* _Work request_: Across all the records below, count the lines that hold "kmalloc". State only that figure.

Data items
(* ===== verification/HeapSpec.v ===== *)
(** * Correctness of kmalloc, kfree and grow_heap

    The heap refines a list of blocks: [kmalloc] is first fit with splitting on that list,
    [kfree] is release with coalescing of both neighbours, and neither touches the payload
    of any other allocated block. *)

From S2P Require Import Prelude LList Heap HeapInv HeapCtx.

(** ** The abstract allocator *)

(** What an allocation of [total] bytes makes of a free block of [s] bytes. *)
Definition carve (total s : Z) : list blk :=
  if MIN_BLOCK_SIZE <=? s - total then [Blk total false; Blk (s - total) true]
  else [Blk s false].

(** The first free block of at least [total] bytes, with what surrounds it. *)
Fixpoint first_fit (total : Z) (bs : list blk) : option (list blk * Z * list blk) :=
  match bs with
  | [] => None
  | b :: r =>
      if bfree b && (total <=? bsz b) then Some ([], bsz b, r)
      else match first_fit total r with
           | Some (bs1, s, bs2) => Some (b :: bs1, s, bs2)
           | None => None
           end
  end.

(** A free block of [n] bytes joined with a free block at the end of [bs]. *)
Definition join_left (bs : list blk) (n : Z) : list blk * Z :=
  match last bs with
  | Some (Blk p true) => (removelast bs, p + n)
  | _ => (bs, n)
  end.

Definition join_right (n : Z) (bs : list blk) : Z * list blk :=
  match bs with Blk p true :: r => (n + p, r) | _ => (n, bs) end.

(** The block list after [grow_heap] added [n] bytes. *)
Definition extend (bs : list blk) (n : Z) : list blk :=
  let '(l, m) := join_left bs n in l ++ [Blk m true].

(** The block list after releasing a block of [s] bytes between [bs1] and [bs2]. *)
Definition release (bs1 : list blk) (s : Z) (bs2 : list blk) : list blk :=
  let '(l, n) := join_left bs1 s in
  let '(n, r) := join_right n bs2 in
  l ++ Blk n true :: r.

Section spec.
Context {P : Type} `{PageSource P}.
Implicit Types h : heap P.

(** ** Entering and leaving a context *)

Lemma inv_ctx h bs1 b bs2 :
  heap_inv h (bs1 ++ b :: bs2) ->
  let a := HEAP_VIRT_START + blen bs1 in
  ctx (hmem h) h bs1 (bsz b) bs2 (bfree b) (if bfree b then [a] else []) /\
  wf_size (bsz b) /\ rd (hmem h) a = hdr (bsz b) (bfree b) (last_free false bs1) /\
  rd (hmem h) (a + bsz b - 4) = bsz b /\
  ~ (last_free false bs1 /\ bfree b) /\ no_adj (bfree b) bs2.
Proof.
  intros [Hwf He Hb Hbd Ht Ha Hl] a.
  apply Forall_app in Hwf as [Hw1 [Hw Hw2]%Forall_cons].
  rewrite blen_app in He, Hbd. simpl in He, Hbd.
  apply tiles_app in Ht as [Ht1 (Hh & Hf & Ht2)].
  apply no_adj_app in Ha as [Ha1 [Ha Ha2]]. rewrite free_addrs_app in Hl.
  splits; try done. pose proof Hw as [? _].
  constructor; try done; try lia.
  - by destruct bs2 as [|c bs2]; simpl in *; [|destruct Ha2; split; [tauto|]].
  - destruct (bfree b); repeat constructor; lia.
  - destruct (bfree b); simpl; lia.
Qed.

Lemma ctx_inv m0 h bs1 s bs2 mids :
  let lf := last_free false bs1 in
  let a := HEAP_VIRT_START + blen bs1 in
  ctx m0 h bs1 s bs2 (last_free lf mids) (free_addrs a mids) ->
  blen mids = s -> Forall wf_blk mids -> tiles (hmem h) a lf mids ->
  no_adj lf mids -> no_adj (last_free lf mids) bs2 ->
  heap_inv h (bs1 ++ mids ++ bs2).
Proof.
  intros lf a [] <- Hwf Ht Ha Ha2. constructor; try done.
  - by rewrite !Forall_app.
  - rewrite !blen_app. lia.
  - rewrite !blen_app. lia.
  - rewrite !tiles_app. by splits.
  - rewrite !no_adj_app. by splits.
  - by rewrite !free_addrs_app.
Qed.

Lemma inv_bound h bs : heap_inv h bs -> 0 <= blen bs <= HEAP_MAX.
Proof.
  intros []. split; [by apply blen_nonneg|]. pose proof (avail_nonneg (pages_src h)). lia.
Qed.

Lemma option_bind_Some {A B} (f : A -> option B) x : Some x ≫= f = f x.
Proof. done. Qed.

(** Word arithmetic on heap addresses never wraps. *)
Ltac no_wrap :=
  repeat match goal with
  | |- context [wrap32 ?x] =>
      rewrite (wrap32_small x) by (unfold HEAP_VIRT_START, HEAP_MAX in *; lia)
  end.

Ltac wf_list := repeat (apply Forall_cons_2; [done|]); apply Forall_nil_2.

Lemma block_size_hdr m a s f pf :
  wf_size s -> s <= HEAP_MAX -> rd m a = hdr s f pf -> block_size m a = s.
Proof. intros ? ? E. unfold block_size. rewrite E. apply hdr_size; [done|unfold HEAP_MAX in *; lia]. Qed.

* _Answer to the exercise_: 2